I mean, since those moments, I always hung out with boys, even when we played boys games, look what terms we used, “komitë dhe xhandarë,” imagine, komitë means rebels escaping to the mountains, and police. I was always the rebel. Then later all my friends called me, “Naxhi the boy,” because I played with boys all the time. But my girlfriends were always timid, no, you couldn’t play with boys, those were boys games.  Finally they renamed me, “Naxhi the boy.’’ However, my brother was always near me, we were similar in age, there was only one year difference between us, and so whatever ability was needed, like running, or getting somewhere, I played that role. These were three episodes of my childhood that I remember with pleasure, and all these games took place in the forest, on the beach by the sea in Ulqinj. Those waves of the sea followed me in good and bad times, they used to put me to sleep and I am very nostalgic and I am very connected with Ulqinj, especially now. I am nostalgic and connected to Ulqinj because I go there every year and I have a small, modest house on the Big Beach, which I use every year.

I explained my childhood a little, but while growing up there is something in patriarchal families that stops the development of a woman as a member of society. I remember that my mother was the first woman who wore a bathing suit at the beach, you can imagine. This was our tradition, and people said that Hodobeg’s wife went to the beach, because some upper class women from Albania, Tirana, especially Shkodra, visited us. Those women visited us and like my mother they wore bathing suits, so when we continued, although we were under occupation, when we continued this tradition, going out like mother like daughter, it depended on the age I must say, relatively elder girls continued to go to the beach.

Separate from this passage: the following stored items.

Record run (A : Type) : Type := Run { trace : list event; outcome : result A }.
Arguments Run {A} trace outcome.
Arguments trace {A} r.
Arguments outcome {A} r.

#[global] Instance run_ret : MRet run := fun A a => Run [] (Return a).
#[global] Instance run_bind : MBind run := fun A B k m =>
  match outcome m with
  | Return a => Run (trace m ++ trace (k a)) (outcome (k a))
  | Raise e => Run (trace m) (Raise e)
  end.

(** A call that is recorded and ends as [r]. *)
Definition call {A : Type} (ev : event) (r : result A) : run A := Run [ev] r.

(** A computation without effects. *)
Definition pure {A : Type} (r : result A) : run A := Run [] r.

(** [try: body except Exception as e: handler(e)] *)
Definition try_except {A : Type} (body : run A) (handler : exn -> run A) : run A :=
  match outcome body with
  | Return a => body
  | Raise e => Run (trace body ++ trace (handler e)) (outcome (handler e))
  end.

End Py.
Import Py.

(** ** auth.py *)

Module Auth.

Definition unauthorized : exn := AuthError "unauthorized" "Unauthorized" 401.
Definition forbidden : exn := AuthError "forbidden" "Forbidden" 403.

(** [get_token_auth_header()], as a function of [request.headers]. *)
Definition get_token_auth_header (headers : gmap string string) : result string :=
  if negb (contains_key headers "Authorization") then Raise unauthorized
  else
    auth_header ← getitem headers "Authorization";
    let pieces := split_space auth_header in
    if negb (length pieces =? 2)%nat then Raise unauthorized
    else if negb (String.eqb (lower (nth 0 pieces "")) "bearer") then Raise unauthorized
    else Return (nth 1 pieces "").

(** [check_permissions(permission, payload)] *)
Definition check_permissions (permission : string) (payload : gmap string json)
  : result bool :=
  if negb (contains_key payload "permissions") then Raise forbidden
  else
    permissions ← getitem payload "permissions";
    found ← py_in permission permissions;
    if negb found then Raise forbidden
    else Return true.

(** What the module reads from outside itself: the three settings taken
    from the process environment, the JWKS document served by the
    authority ([json.loads(urlopen(url).read())], a JSON object whose
    members are lists of key descriptors, or the name of the library
    exception that the download or the parsing raised), and the two
    [jose] entry points, whose cryptography and clock are not part of
    this program.

    [header_of] stands for the decoding of a token's segments once the
    token has three of them; [jwt_decode] for [jwt.decode]. *)
Record environment : Type := {
  AUTH0_DOMAIN : string;
  ALGORITHMS : list string;
  API_AUDIENCE : string;
  urlopen_json : string -> gmap string (list (gmap string string)) + string;
  header_of : string -> option (gmap string string);
  jwt_decode : string -> gmap string string -> list string -> string -> string
               -> result (gmap string json)
}.

(** Number of ['.'] in a token. *)
Fixpoint count_dots (s : string) : nat :=
  match s with
  | EmptyString => 0%nat
  | String c rest =>
      if Ascii.eqb c "."%char then S (count_dots rest) else count_dots rest
  end.

(** [jwt.get_unverified_header(token)]: [jose] cuts the token into
    header, claims and signature at the last and at the first ['.'], and
    turns every failure (too few segments, bad padding, bad JSON) into
    [JWTError]. *)
Definition jwt_get_unverified_header (env : environment) (token : string)
  : result (gmap string string) :=
  if (count_dots token <? 2)%nat then Raise JWTError
  else match header_of env token with
       | Some h => Return h
       | None => Raise JWTError
       end.

(** The loop of lines 110-118: the last descriptor whose [kid] matches
    wins, and every subscript is a plain [key[...]]. *)
Fixpoint find_rsa_key (keys : list (gmap string string)) (kid : string)
    (rsa_key : gmap string string) : result (gmap string string) :=
  match keys with
  | [] => Return rsa_key
  | key :: rest =>
      key_kid ← getitem key "kid";
      if String.eqb key_kid kid then
        kty ← getitem key "kty";
        kid' ← getitem key "kid";
        use ← getitem key "use";
        n ← getitem key "n";
        e ← getitem key "e";
        find_rsa_key rest kid
          (<["kty" := kty]> (<["kid" := kid']> (<["use" := use]>
             (<["n" := n]> (<["e" := e]> ∅)))))
      else find_rsa_key rest kid rsa_key
  end.

(** Truth value of a dict: non-empty. *)
Definition dict_truthy {V : Type} (d : gmap string V) : bool :=
  match map_to_list d with
  | [] => false
  | _ :: _ => true
  end.

Definition jwks_url (env : environment) : string :=
  "https://" ++ AUTH0_DOMAIN env ++ "/.well-known/jwks.json".

Definition issuer (env : environment) : string :=
  "https://" ++ AUTH0_DOMAIN env ++ "/".

(** [json.loads(urlopen(url).read())] for the key set. *)
Definition fetch_jwks (env : environment)
  : result (gmap string (list (gmap string string))) :=
  match urlopen_json env (jwks_url env) with
  | inl jwks => Return jwks
  | inr name => Raise (OtherException name)
  end.
(** The n-th database call of the request rejects. *)
Definition failing_at (n : nat) : Env :=
  env_of (fun i => if Nat.eqb i n then Some (u "ER_LOCK_WAIT_TIMEOUT")
                   else None)
    (fun i => i).

Definition site_name : obj :=
  [(u "id", VInt 1); (u "setting_key", VStr (u "site_name"));
   (u "setting_category", VStr (u "general"));
   (u "setting_name", VStr (u "Site name"));
   (u "setting_value", VStr (u "Acme"));
   (u "data_type", VStr (u "string"));
   (u "is_encrypted", VInt 0); (u "is_required", VInt 1);
   (u "is_active", VInt 1)].

Definition enable_sms : obj :=
  [(u "id", VInt 2); (u "setting_key", VStr (u "enable_sms"));
   (u "setting_category", VStr (u "sms"));
   (u "setting_name", VStr (u "Enable SMS"));
   (u "setting_value", VStr (u "true"));
   (u "data_type", VStr (u "boolean"));
   (u "is_encrypted", VInt 0); (u "is_required", VInt 0);
   (u "is_active", VInt 1)].

Definition live_key : obj :=
  [(u "id", VInt 1); (u "key_name", VStr (u "ci"));
   (u "api_key", VStr (u "pk_9f8e7d6c5b4a39281706abcd"));
   (u "key_prefix", VStr (u "pk"));
   (u "permissions", VStr (u "[]"));
   (u "is_active", VInt 1)].

Definition orders_hook : obj :=
  [(u "id", VInt 1); (u "url", VStr (u "https://example.org/hook"));
   (u "events", VStr (u "[]"));
   (u "secret", VStr (u "whsec_0123456789abcdefghijklmnopqrstuv"));
   (u "is_active", VInt 1)].

Definition shop : DB := mkDB [site_name; enable_sms] [] [live_key] [orders_hook].
(** * checkit.py: normalising a JSON dictionary file

    A shallow embedding of [process_dictionary] (src/checkit.py) and the
    properties of its result, its statistics and its effect on the file.

    The Python function reads a JSON array of single-pair objects
    [[{key: value}, ...]], drops duplicate keys, splits the entries into
    those with a value and those without, sorts both groups and writes the
    file back, one object per line. *)

From Stdlib Require Import ZArith String Ascii List Sorted Permutation Lia.
From Stdlib Require Import Floats.SpecFloat.
From stdpp Require Import gmap strings list pretty.

Local Open Scope string_scope.
Local Open Scope list_scope.
#[local] Set Warnings "-register-all".

(** ** Parsed JSON values

    What [json.load] returns: [None], [bool], [int], [float], [str], [list]
    and [dict]. A [dict] is given by its [items()], in insertion order. *)

Inductive json : Type :=
| JNull
| JBool (b : bool)
| JInt (n : Z)
| JFloat (x : spec_float)
| JStr (s : string)
| JList (elems : list json)
| JDict (items : list (string * json)).

(** Python truth value of a parsed JSON value ([if value:] / [not value]). *)
Definition truthy (v : json) : bool :=
  match v with
  | JNull => false
  | JBool b => b
  | JInt n => negb (n =? 0)%Z
  | JFloat (S754_zero _) => false
  | JFloat _ => true
  | JStr EmptyString => false
  | JStr _ => true
  | JList [] => false
  | JList _ => true
  | JDict [] => false
  | JDict _ => true
  end.

(** ** Entries, statistics, exceptions *)

(** The one-pair dict [{key: value}] that the loop appends to a group. *)
Record Entry : Type := mkEntry { ekey : string; evalue : json }.

Definition entry_json (e : Entry) : json := JDict [(ekey e, evalue e)].

(** The [stats] dict, by its five keys. *)
Record Stats : Type := mkStats {
  total_entries : nat;
  duplicates_found : nat;
  duplicates_removed : nat;
  entries_with_value : nat;
  entries_without_value : nat
}.

Inductive ShapeMsg : Type :=
| NotAnArray        (* line 23 *)
| NotASinglePair.   (* line 42 *)

(** [JSONDecodeError] is what [json.load] raises; the [ValueError]s are those
    of the two shape checks. *)
Inductive Exn : Type :=
| FileNotFoundError
| JSONDecodeError
| ValueError (msg : ShapeMsg).

(** ** The loop state (lines 26-38)

    [group_with_value] and [group_without_value] are the local lists
    [entries_with_value] and [entries_without_value]; the names of the
    [stats] keys are taken by the record above. *)

Record LoopState : Type := mkState {
  stats : Stats;
  unique_entries : gmap string json;
  duplicates_report : gmap string (list json);
  group_with_value : list Entry;
  group_without_value : list Entry
}.

Definition init_state (n : nat) : LoopState :=
  {| stats := mkStats n 0 0 0 0;
     unique_entries := ∅;
     duplicates_report := ∅;
     group_with_value := [];
     group_without_value := [] |}.

(** [stats["duplicates_found"] += 1] and
    [duplicates_report.setdefault(key, []).append(value)] (lines 47-48). *)
Definition note_duplicate (key : string) (value : json) (s : LoopState) : LoopState :=
  let st := stats s in
  {| stats := mkStats (total_entries st) (S (duplicates_found st))
                      (duplicates_removed st)
                      (entries_with_value st) (entries_without_value st);
     unique_entries := unique_entries s;
     duplicates_report :=
       <[key := default [] (duplicates_report s !! key) ++ [value]]>
         (duplicates_report s);
     group_with_value := group_with_value s;
     group_without_value := group_without_value s |}.

(** [stats["duplicates_removed"] += 1] (line 50). *)
Definition note_removed (s : LoopState) : LoopState :=
  let st := stats s in
  {| stats := mkStats (total_entries st) (duplicates_found st)
                      (S (duplicates_removed st))
                      (entries_with_value st) (entries_without_value st);
     unique_entries := unique_entries s;
     duplicates_report := duplicates_report s;
     group_with_value := group_with_value s;
     group_without_value := group_without_value s |}.

(** Lines 55-61: record the value and append [{key: value}] to a group. *)
Definition store (key : string) (value : json) (s : LoopState) : LoopState :=
  {| stats := stats s;
     unique_entries := <[key := value]> (unique_entries s);
     duplicates_report := duplicates_report s;
     group_with_value :=
       if truthy value then group_with_value s ++ [mkEntry key value]
       else group_with_value s;
     group_without_value :=
       if truthy value then group_without_value s
       else group_without_value s ++ [mkEntry key value] |}.

(** One iteration of [for entry in data] (lines 40-61). *)
Definition loop_body (remove_empty_duplicates : bool)
    (s : LoopState) (entry : json) : Exn + LoopState :=
  match entry with
  | JDict [(key, value)] =>
      match unique_entries s !! key with
      | Some retained =>
          let s1 := note_duplicate key value s in
          if remove_empty_duplicates && negb (truthy value)
          then inr (note_removed s1)                 (* continue, line 51 *)
          else if truthy retained
          then inr s1                                (* continue, line 54 *)
          else inr (store key value s1)
      | None => inr (store key value s)
      end
  | _ => inl (ValueError NotASinglePair)
  end.

Fixpoint run_loop (remove_empty_duplicates : bool)
    (s : LoopState) (data : list json) : Exn + LoopState :=
  match data with
  | [] => inr s
  | entry :: rest =>
      match loop_body remove_empty_duplicates s entry with
      | inl e => inl e
      | inr s' => run_loop remove_empty_duplicates s' rest
      end
  end.

(** ** [list.sort(key=...)]

    Python's sort is stable and compares the keys with [<]; on [str] that is
    the order of code points, which on UTF-8 text is the order of bytes. *)

Section ListSort.
Context {A : Type} (key : A -> string).

Fixpoint sort_insert (x : A) (l : list A) : list A :=
  match l with
  | [] => [x]
  | y :: l' =>
      if String.ltb (key y) (key x) then y :: sort_insert x l'
      else x :: l
  end.

Fixpoint list_sort (l : list A) : list A :=
  match l with
  | [] => []
  | x :: l' => sort_insert x (list_sort l')
  end.
End ListSort.

(** ** The function, over the builtins it calls

    [str.lower], [str(value)], [json.load] and [json.dump] belong to Python,
    not to this repository: the development is parametric in them. *)

Section CheckIt.
Variable str_lower : string -> string.          (* s.lower() *)
Variable py_str : json -> string.               (* str(value) *)
Variable json_load : string -> option json.     (* None: the text does not parse *)
Variable json_dump : json -> string.            (* json.dump(v, f, ensure_ascii=False) *)

(** [sort_key] (lines 64-66). *)
Definition sort_key (sort_by : string) (item : Entry) : string :=
  if String.eqb sort_by "key" then str_lower (ekey item)
  else str_lower (py_str (evalue item)).

(** Lines 22-74: from the parsed data to [result], [stats] and the
    duplicates report. *)
Definition normalize (data : json) (sort_by : string)
    (remove_empty_duplicates : bool)
    : Exn + (list Entry * Stats * gmap string (list json)) :=
  match data with
  | JList entries =>
      match run_loop remove_empty_duplicates
              (init_state (length entries)) entries with
      | inl e => inl e
      | inr s =>
          let with_value := list_sort (sort_key sort_by) (group_with_value s) in
          let without_value := list_sort (sort_key sort_by) (group_without_value s) in
          let st := stats s in
          inr (with_value ++ without_value,
               mkStats (total_entries st) (duplicates_found st)
                       (duplicates_removed st)
                       (length with_value) (length without_value),
               duplicates_report s)
      end
  | _ => inl (ValueError NotAnArray)
  end.

(** The text written by lines 79-86. *)
Definition newline : string := String (ascii_of_nat 10) EmptyString.

Fixpoint dump_lines (result : list Entry) : string :=
  match result with
  | [] => ""
  | [entry] => json_dump (entry_json entry) +:+ newline
  | entry :: rest =>
      json_dump (entry_json entry) +:+ "," +:+ newline +:+ dump_lines rest
  end.

Definition render (result : list Entry) : string :=
  "[" +:+ newline +:+ dump_lines result +:+ "]".

(** [process_dictionary]: the file system is a map from paths to texts.
    The console report (lines 88-94) only reads [duplicates_report]; it
    changes neither the result nor the file and is not modelled. *)
Definition process_dictionary (fs : gmap string string) (file_path : string)
    (sort_by : string) (remove_empty_duplicates modify_original : bool)
    : gmap string string * (Exn + (list Entry * Stats)) :=
  match fs !! file_path with
  | None => (fs, inl FileNotFoundError)
  | Some text =>
      match json_load text with
      | None => (fs, inl JSONDecodeError)
      | Some data =>
          match normalize data sort_by remove_empty_duplicates with
          | inl e => (fs, inl e)
          | inr (result, st, _) =>
              (if modify_original then <[file_path := render result]> fs else fs,
               inr (result, st))
          end
      end
  end.
End CheckIt.
(** ** C5: a closed identity that is delivered again *)

(** C5, as stated, fails: [a] is reported with 100 bytes sent, drops out of
    the feed, and is reported again with 150.  Its new live row takes the
    cached 100 as baseline, not its own 150, and shows the rate 50. *)
Lemma C5_reappearing_identity_keeps_old_baseline :
  let s := fst (run api_ok [Deliver (batch [a_100]); Deliver (batch []);
                            Deliver (batch [a_150])] initial) in
  dataSource s = [mkRow a_150 (mkTraffic 100 0)] ∧
  map uploadSpeed (dataSource s) = [50%Z] ∧
  ¬ (∀ r : Row, r ∈ dataSource s → up r = upload r ∧ uploadSpeed r = 0%Z).
Proof.
  assert (dataSource (fst (run api_ok [Deliver (batch [a_100]); Deliver (batch []);
                                       Deliver (batch [a_150])] initial))
          = [mkRow a_150 (mkTraffic 100 0)]) as E by (vm_compute; reflexivity).
  cbv zeta. rewrite E. split; [done|]. split; [reflexivity|].
  intros H. destruct (H (mkRow a_150 (mkTraffic 100 0))) as [_ H0]; [by left|].
  vm_compute in H0. discriminate.
Qed.

(** C5, amended: when an identity that is closed and not live is delivered
    again, it gets a new live row built from the delivered entry and the
    closed set keeps its rows (the closed record is neither removed nor
    updated); the baseline of the new row is not fresh but comes from the
    counters of its most recent closed row, which the cache still holds: the
    rate is the current counter minus that counter whenever the latter is
    nonzero. *)
Theorem C5_reappearing_identity
    (s : State) (data : KernelConnectionsWS)
    (pre : list Connection) (c : Connection) (post : list Connection)
    (old : Row) :
  reachable s →
  isPause s = false →
  id c ∉ live_ids s →
  last (filter (λ r : Row, id r = id c) (disconnectedData s)) = Some old →
  or_empty (connections data) = pre ++ c :: post →
  id c ∉ map id pre →
  let s' := onConnections data s in
  ∃ r : Row,
    dataSource s' !! length pre = Some r ∧
    conn r = c ∧
    up r = or_number (Some (upload old)) (upload c) ∧
    down r = or_number (Some (download old)) (download c) ∧
    (upload old ≠ 0%Z → uploadSpeed r = (upload c - upload old)%Z) ∧
    (download old ≠ 0%Z → downSpeed r = (download c - download old)%Z) ∧
    old ∈ disconnectedData s' ∧
    ∃ more, disconnectedData s' = disconnectedData s ++ more.
Proof.
  intros Hreach Hp Hlive Hold Hb Hpre s'.
  assert (TrafficCache s !! id c = Some (counters old)) as Hcache.
  { apply (reachable_cache_tracks s Hreach). unfold rows_of.
    rewrite filter_app, last_app.
    rewrite (filter_none _ (dataSource s)); [by rewrite Hold|].
    intros r Hr Hid. apply Hlive. rewrite <- Hid.
    apply (list_elem_of_fmap_2 (λ r : Row, id r)), Hr. }
  set (cache := fst (map_connections (TrafficCache s) pre)).
  assert (cache !! id c = Some (counters old)) as Hcache'
    by (unfold cache; by rewrite map_connections_cache_other).
  exists (snd (map_step cache c)).
  split.
  { unfold s'. rewrite onConnections_dataSource, Hb by done.
    apply map_connections_lookup. }
  split; [done|].
  unfold uploadSpeed, downSpeed, map_step. simpl. rewrite Hcache'. simpl.
  split; [done|]. split; [done|].
  split. { intros Hne. by destruct (Z.eqb_spec (upload old) 0). }
  split. { intros Hne. by destruct (Z.eqb_spec (download old) 0). }
  unfold s'. rewrite onConnections_disconnectedData by done. split.
  - apply elem_of_app. left.
    assert (old ∈ filter (λ r : Row, id r = id c) (disconnectedData s)) as Hf.
    { apply last_Some in Hold as [l' ->]. apply elem_of_app. right. by left. }
    by apply list_elem_of_filter in Hf as [_ Hf].
  - by eexists.
Qed.

Lemma C5_reappearing_identity_witness :
  let old := mkRow a_100 (mkTraffic 100 0) in
  let s' := onConnections (batch [a_150]) a_closed in
  ∃ r : Row,
    dataSource s' !! 0 = Some r ∧
    conn r = a_150 ∧
    up r = or_number (Some (upload old)) (upload a_150) ∧
    down r = or_number (Some (download old)) (download a_150) ∧
    (upload old ≠ 0%Z → uploadSpeed r = (upload a_150 - upload old)%Z) ∧
    (download old ≠ 0%Z → downSpeed r = (download a_150 - download old)%Z) ∧
    old ∈ disconnectedData s' ∧
    ∃ more, disconnectedData s' = disconnectedData a_closed ++ more.
Proof.
  apply (C5_reappearing_identity a_closed (batch [a_150]) [] a_150 []
           (mkRow a_100 (mkTraffic 100 0))).
  - apply reachable_run. constructor.
  - reflexivity.
  - intros H. vm_compute in H. inversion H.
  - vm_compute. reflexivity.
  - reflexivity.
  - intros H. inversion H.
Defined.

(** ** C6: the close entry of the context menu *)

Lemma menu_close api :
  find_handler "home.connections.close" (menu api) = Some (handler_close api).
Proof. reflexivity. Qed.

(** C6, as stated, fails on success: [a] is live, the active tab is shown and
    [deleteConnection] resolves, yet the row of [a] is still in the live set
    when the handler is done. *)
Lemma C6_close_success_leaves_row_live :
  let s' := fst (step api_ok (Menu "home.connections.close" row_a_100) after_a_100) in
  dataSource after_a_100 = [row_a_100] ∧
  isActive after_a_100 = true ∧
  snd (step api_ok (Menu "home.connections.close" row_a_100) after_a_100)
  = [DeleteConnection "a"] ∧
  dataSource s' = [row_a_100] ∧
  ¬ ("a" ∉ live_ids s').
Proof.
  cbv zeta. repeat split; try (vm_compute; reflexivity).
  intros H. apply H.
  assert (live_ids (fst (step api_ok (Menu "home.connections.close" row_a_100)
                          after_a_100)) = ["a"]) as -> by (vm_compute; reflexivity).
  by left.
Qed.

(** C6, amended: the close handler never changes the state.  On the active
    tab it calls [deleteConnection] once; when that call is rejected the
    error is logged and reported, when it resolves nothing else happens; on
    the closed tab it does nothing.  The row leaves the live set only when a
    later processed batch no longer lists its identity, and that batch
    appends it to the closed set. *)
Theorem C6_close_leaves_state_unchanged (api : Api) (record : Row) (s : State) :
  fst (step api (Menu "home.connections.close" record) s) = s ∧
  (isActive s = true → deleteConnection api (id record) = Resolved →
   snd (handler_close api record s) = [DeleteConnection (id record)]) ∧
  (∀ error, isActive s = true → deleteConnection api (id record) = Rejected error →
   snd (handler_close api record s)
   = [DeleteConnection (id record); ConsoleLog error; MessageError error]) ∧
  (isActive s = false → snd (handler_close api record s) = []) ∧
  (∀ data, isPause s = false → record ∈ dataSource s →
   id record ∉ map id (or_empty (connections data)) →
   let s' := onConnections data (fst (handler_close api record s)) in
   (id record ∉ live_ids s') ∧ (record ∈ disconnectedData s')).
Proof.
  split.
  { unfold step. rewrite menu_close. apply handler_close_state. }
  unfold handler_close. split; [|split; [|split]].
  - by intros -> ->.
  - by intros error -> ->.
  - by intros ->.
  - intros data Hp Hin Hout. fold (handler_close api record s).
    rewrite handler_close_state. cbv zeta. split.
    + by rewrite onConnections_live_ids.
    + rewrite onConnections_disconnectedData by done.
      apply elem_of_app. right. by apply list_elem_of_filter.
Qed.

Lemma C6_close_leaves_state_unchanged_witness :
  fst (step api_down (Menu "home.connections.close" row_a_100) after_a_100)
  = after_a_100 ∧
  snd (handler_close api_down row_a_100 after_a_100)
  = [DeleteConnection "a"; ConsoleLog "404"; MessageError "404"] ∧
  snd (handler_close api_ok row_a_100 after_a_100) = [DeleteConnection "a"] ∧
  snd (handler_close api_ok row_a_100 (setActive false after_a_100)) = [] ∧
  let s' :=
    onConnections (batch [b_5]) (fst (handler_close api_ok row_a_100 after_a_100)) in
  (id row_a_100 ∉ live_ids s') ∧ (row_a_100 ∈ disconnectedData s').
Proof.
  split; [apply (C6_close_leaves_state_unchanged api_down row_a_100 after_a_100)|].
  split.
  { apply (C6_close_leaves_state_unchanged api_down row_a_100 after_a_100);
      reflexivity. }
  split.
  { apply (C6_close_leaves_state_unchanged api_ok row_a_100 after_a_100);
      reflexivity. }
  split.
  { apply (C6_close_leaves_state_unchanged api_ok row_a_100
             (setActive false after_a_100)); reflexivity. }
  apply (C6_close_leaves_state_unchanged api_ok row_a_100 after_a_100).
  - reflexivity.
  - vm_compute. by left.
  - intros H. vm_compute in H. apply list_elem_of_singleton in H. discriminate.
Defined.

(** ** C7: the rule expression *)

Lemma menu_addTo api :
  find_handler "home.connections.addToDirect" (menu api)
  = Some (handler_addTo api "direct") ∧
  find_handler "home.connections.addToProxy" (menu api)
  = Some (handler_addTo api "proxy") ∧
  find_handler "home.connections.addToReject" (menu api)
  = Some (handler_addTo api "reject").
Proof. repeat split. Qed.

(** C7: the handler submits one expression to [addToRuleSet], before
    anything else it does; the expression is ["DOMAIN,<host>"] when the host
    is non-empty and ["IP-CIDR,<destinationIP>/32,no-resolve"] when it is
    empty. *)
Theorem C7_rule_expression (api : Api) (ruleset : string) (record : Row) (s : State) :
  ∃ expression rest,
    snd (handler_addTo api ruleset record s)
    = AddToRuleSet ruleset expression :: rest ∧
    (∀ ruleset' expression', AddToRuleSet ruleset' expression' ∉ rest) ∧
    (host (metadata record) ≠ EmptyString →
     expression = "DOMAIN," +:+ host (metadata record)) ∧
    (host (metadata record) = EmptyString →
     expression = "IP-CIDR," +:+ (destinationIP (metadata record) +:+ "/32,no-resolve")).
Proof.
  unfold handler_addTo.
  set (expression := (behavior record +:+ ",") +:+ payload record).
  assert ((host (metadata record) ≠ EmptyString →
           expression = "DOMAIN," +:+ host (metadata record)) ∧
          (host (metadata record) = EmptyString →
           expression
           = "IP-CIDR," +:+ (destinationIP (metadata record) +:+ "/32,no-resolve")))
    as [Hd Hi].
  { unfold expression, behavior, payload.
    destruct (host (metadata record)) as [|a h]; simpl; split; intros H;
      first [reflexivity | done]. }
  destruct (addToRuleSet api ruleset expression);
    eexists expression, _; (split; [reflexivity|]); (split; [|done]);
    intros r' e' H;
    repeat (apply elem_of_cons in H as [H|H]; [discriminate|]);
    inversion H.
Qed.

One day Drita Gunga, a close friend and a great activist, told me, hesitantly, becuse she was sick, she told me, “When I was in Ulqinj, I was a guest of a family,’’ and her friend told her, she accepted her in the family, and called her, “Drita, can we go out to the beach, go to the beach?’’ Her friend’s grandmother said, “Where do you want to go?’’ “We want to go to the beach to sunbathe and swim.’’ “Stay put, girl, stay where you are, what going out?’’ And she said, “Look Hodobeg’s Naxhi, Dilaver and Hinda, they are going.’’ “Do you know who they are? They are Hodobeg’s daughters. You want to compare yourself to them, you want to go to the beach? Even their mother went to the beach, so it is expected that they go to the beach.” This episode that Drita told me, I say it with regret, I wish her health, Drita Gunga, when she told me, can you imagine, I wasn’t even aware that others thought that it was acceptable for our family, that we were on the same level as the Europeans, and it was acceptable for others, that this was a new opening so other girls could join us to the beach. The issue was not only the beach, it was an opening for women to be equal to men.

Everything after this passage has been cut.